Copy each line of the listing below where the word "pieces" turns up.

* * * * * * *

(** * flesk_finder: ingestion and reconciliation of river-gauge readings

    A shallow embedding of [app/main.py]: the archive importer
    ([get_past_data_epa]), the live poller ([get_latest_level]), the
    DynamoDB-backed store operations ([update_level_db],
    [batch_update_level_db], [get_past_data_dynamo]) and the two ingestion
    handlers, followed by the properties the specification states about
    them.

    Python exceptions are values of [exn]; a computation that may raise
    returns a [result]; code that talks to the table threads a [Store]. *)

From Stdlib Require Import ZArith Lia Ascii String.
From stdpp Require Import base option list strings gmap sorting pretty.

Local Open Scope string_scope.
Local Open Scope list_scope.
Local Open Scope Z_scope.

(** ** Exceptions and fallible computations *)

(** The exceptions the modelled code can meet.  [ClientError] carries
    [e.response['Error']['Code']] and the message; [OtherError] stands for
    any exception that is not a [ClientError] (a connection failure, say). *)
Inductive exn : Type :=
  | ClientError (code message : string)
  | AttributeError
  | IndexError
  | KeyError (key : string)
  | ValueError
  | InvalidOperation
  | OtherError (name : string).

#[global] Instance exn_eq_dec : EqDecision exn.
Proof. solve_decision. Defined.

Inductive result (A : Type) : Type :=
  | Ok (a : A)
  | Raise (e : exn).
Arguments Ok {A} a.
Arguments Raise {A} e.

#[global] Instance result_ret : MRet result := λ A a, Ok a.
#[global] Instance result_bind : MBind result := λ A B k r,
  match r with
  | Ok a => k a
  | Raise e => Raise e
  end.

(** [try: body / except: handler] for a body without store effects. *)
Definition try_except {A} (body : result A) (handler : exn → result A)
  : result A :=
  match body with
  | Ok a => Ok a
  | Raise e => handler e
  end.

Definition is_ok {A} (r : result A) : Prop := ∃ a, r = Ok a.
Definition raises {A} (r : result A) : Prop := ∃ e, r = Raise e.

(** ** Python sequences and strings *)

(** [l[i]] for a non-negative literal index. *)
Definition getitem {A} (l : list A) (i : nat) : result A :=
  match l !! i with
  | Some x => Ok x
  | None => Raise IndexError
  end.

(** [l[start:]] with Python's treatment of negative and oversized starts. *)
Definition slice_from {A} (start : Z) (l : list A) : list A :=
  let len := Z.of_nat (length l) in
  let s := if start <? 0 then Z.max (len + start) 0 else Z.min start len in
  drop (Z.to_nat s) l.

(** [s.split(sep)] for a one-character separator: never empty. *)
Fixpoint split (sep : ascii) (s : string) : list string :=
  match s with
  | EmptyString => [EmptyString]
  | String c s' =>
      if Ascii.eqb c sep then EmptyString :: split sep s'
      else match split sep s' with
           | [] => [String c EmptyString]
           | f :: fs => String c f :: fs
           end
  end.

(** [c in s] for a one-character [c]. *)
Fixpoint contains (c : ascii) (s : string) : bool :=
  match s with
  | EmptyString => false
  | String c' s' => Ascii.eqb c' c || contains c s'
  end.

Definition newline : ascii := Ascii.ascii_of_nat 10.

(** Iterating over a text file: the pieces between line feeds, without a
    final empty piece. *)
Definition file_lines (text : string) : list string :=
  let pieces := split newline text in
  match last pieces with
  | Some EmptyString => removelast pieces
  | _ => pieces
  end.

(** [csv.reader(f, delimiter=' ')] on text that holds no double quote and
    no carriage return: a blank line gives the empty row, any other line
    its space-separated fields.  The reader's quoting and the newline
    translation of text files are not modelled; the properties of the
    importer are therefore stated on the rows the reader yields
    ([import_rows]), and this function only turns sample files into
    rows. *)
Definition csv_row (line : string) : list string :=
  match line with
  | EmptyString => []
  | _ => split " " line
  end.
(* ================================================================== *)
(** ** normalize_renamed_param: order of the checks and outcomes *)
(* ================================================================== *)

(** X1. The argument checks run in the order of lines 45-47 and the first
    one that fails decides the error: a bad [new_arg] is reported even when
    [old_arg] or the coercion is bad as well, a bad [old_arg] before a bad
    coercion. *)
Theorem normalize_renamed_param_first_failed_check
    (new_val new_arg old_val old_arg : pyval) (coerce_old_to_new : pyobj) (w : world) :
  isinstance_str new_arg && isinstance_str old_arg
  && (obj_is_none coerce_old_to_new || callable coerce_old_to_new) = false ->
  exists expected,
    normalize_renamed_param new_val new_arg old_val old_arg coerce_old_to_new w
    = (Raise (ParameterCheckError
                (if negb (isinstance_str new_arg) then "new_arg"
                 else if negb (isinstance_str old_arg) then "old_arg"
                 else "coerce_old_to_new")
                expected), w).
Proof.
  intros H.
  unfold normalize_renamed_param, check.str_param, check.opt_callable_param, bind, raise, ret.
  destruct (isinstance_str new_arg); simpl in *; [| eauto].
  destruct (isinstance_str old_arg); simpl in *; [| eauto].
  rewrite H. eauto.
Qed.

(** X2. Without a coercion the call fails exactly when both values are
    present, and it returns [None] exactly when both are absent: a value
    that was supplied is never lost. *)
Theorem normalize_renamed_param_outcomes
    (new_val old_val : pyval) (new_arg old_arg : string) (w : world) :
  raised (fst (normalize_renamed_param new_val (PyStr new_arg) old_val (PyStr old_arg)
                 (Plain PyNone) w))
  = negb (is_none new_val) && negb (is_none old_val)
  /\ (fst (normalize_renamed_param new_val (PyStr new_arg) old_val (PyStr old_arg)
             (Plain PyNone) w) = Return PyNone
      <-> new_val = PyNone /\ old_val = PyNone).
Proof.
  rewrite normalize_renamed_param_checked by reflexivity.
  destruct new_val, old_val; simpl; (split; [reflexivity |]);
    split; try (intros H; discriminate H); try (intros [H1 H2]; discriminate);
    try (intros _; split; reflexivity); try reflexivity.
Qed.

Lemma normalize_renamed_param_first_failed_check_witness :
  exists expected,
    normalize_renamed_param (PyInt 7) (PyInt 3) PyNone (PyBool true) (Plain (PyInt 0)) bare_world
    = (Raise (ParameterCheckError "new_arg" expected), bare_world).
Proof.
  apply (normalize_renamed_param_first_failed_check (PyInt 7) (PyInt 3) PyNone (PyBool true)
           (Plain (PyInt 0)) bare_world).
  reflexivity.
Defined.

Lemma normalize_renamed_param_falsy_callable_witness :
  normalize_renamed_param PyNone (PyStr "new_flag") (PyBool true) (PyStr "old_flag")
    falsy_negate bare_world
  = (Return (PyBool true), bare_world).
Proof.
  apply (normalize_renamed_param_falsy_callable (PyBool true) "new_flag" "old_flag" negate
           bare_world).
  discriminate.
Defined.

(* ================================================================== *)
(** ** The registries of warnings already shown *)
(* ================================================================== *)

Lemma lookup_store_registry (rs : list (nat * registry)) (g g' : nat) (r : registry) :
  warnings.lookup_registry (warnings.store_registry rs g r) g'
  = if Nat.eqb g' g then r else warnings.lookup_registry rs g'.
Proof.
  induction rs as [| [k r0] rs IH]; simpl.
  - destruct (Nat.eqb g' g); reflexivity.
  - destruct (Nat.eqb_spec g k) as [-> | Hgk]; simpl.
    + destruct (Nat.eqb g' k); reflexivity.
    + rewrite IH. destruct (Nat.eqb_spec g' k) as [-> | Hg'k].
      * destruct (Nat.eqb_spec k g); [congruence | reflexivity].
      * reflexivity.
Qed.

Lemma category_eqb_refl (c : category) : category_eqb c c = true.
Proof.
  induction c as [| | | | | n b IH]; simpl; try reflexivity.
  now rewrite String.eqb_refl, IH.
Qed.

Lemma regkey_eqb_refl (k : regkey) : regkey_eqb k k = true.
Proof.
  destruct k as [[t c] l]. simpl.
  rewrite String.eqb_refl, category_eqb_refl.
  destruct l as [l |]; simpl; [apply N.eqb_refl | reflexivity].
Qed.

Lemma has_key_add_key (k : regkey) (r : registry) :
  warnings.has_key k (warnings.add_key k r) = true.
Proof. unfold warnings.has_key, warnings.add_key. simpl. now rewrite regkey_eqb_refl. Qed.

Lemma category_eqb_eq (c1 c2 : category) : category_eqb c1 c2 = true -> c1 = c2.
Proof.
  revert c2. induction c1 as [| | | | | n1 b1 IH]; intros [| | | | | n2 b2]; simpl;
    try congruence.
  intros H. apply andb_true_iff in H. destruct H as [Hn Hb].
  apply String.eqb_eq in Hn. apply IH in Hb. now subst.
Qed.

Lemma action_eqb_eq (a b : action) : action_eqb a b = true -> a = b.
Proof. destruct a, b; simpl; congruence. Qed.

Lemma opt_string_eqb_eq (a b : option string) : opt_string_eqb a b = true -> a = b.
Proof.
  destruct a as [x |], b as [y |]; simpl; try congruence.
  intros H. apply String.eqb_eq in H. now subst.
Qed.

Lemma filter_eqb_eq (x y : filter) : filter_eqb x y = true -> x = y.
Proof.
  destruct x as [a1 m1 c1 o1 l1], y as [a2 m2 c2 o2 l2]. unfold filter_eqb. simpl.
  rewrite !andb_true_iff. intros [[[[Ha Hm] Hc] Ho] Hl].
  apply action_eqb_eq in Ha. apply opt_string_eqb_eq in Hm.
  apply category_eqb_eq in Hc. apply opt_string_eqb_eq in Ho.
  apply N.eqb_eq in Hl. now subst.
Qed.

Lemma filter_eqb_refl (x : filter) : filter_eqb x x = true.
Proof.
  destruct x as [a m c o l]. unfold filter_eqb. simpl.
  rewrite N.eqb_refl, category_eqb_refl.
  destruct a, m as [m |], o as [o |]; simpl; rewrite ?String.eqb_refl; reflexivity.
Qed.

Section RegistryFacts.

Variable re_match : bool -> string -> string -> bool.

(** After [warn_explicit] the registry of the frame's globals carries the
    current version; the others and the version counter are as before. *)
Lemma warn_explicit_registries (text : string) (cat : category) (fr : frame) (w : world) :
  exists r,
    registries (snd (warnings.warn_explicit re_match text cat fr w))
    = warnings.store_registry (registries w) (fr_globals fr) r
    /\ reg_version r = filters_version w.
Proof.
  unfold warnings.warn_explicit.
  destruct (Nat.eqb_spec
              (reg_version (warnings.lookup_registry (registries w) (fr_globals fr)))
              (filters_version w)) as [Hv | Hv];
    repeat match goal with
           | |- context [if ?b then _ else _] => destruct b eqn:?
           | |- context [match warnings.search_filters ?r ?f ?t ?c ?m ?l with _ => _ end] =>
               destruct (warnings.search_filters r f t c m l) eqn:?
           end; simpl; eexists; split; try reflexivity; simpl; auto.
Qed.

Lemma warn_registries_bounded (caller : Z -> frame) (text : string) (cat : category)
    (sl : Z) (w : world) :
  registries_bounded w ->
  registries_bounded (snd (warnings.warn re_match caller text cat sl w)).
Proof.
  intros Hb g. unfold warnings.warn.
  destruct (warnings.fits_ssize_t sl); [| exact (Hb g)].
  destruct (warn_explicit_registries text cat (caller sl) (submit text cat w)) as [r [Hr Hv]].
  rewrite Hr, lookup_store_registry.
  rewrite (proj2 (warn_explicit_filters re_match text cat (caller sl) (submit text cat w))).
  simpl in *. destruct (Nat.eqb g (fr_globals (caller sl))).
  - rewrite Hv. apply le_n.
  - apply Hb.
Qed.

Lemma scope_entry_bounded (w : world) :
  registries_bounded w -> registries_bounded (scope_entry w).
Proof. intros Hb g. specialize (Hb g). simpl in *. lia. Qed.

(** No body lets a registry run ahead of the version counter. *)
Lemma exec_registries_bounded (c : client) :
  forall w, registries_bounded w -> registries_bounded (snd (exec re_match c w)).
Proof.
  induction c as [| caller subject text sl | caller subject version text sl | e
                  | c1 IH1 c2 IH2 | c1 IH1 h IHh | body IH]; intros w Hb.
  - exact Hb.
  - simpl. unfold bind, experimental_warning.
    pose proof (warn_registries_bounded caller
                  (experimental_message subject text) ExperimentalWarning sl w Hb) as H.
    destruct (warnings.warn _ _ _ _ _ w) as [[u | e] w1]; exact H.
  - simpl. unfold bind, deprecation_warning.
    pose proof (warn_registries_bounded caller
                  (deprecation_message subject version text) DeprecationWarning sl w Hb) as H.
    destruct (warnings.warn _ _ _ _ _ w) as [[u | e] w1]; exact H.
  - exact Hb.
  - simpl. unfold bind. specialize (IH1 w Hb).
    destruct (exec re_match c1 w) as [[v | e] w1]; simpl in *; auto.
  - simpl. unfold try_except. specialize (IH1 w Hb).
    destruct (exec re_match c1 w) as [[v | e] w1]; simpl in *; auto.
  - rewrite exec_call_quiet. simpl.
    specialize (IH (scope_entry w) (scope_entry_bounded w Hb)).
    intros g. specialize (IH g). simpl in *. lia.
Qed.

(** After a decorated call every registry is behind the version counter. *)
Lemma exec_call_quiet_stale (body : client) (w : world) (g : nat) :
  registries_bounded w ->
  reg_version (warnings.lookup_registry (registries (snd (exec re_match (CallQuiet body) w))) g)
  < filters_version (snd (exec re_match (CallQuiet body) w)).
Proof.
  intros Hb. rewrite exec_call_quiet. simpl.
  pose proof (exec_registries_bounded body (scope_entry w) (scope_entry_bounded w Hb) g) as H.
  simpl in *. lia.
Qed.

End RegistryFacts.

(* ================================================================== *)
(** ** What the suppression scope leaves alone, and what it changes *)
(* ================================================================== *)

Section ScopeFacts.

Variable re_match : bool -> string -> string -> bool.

* * * * * * *

**Completed exercise**
(** Iterating over a text file: the pieces between line feeds, without a
  let pieces := split newline text in
  match last pieces with
  | Some EmptyString => removelast pieces
  | _ => pieces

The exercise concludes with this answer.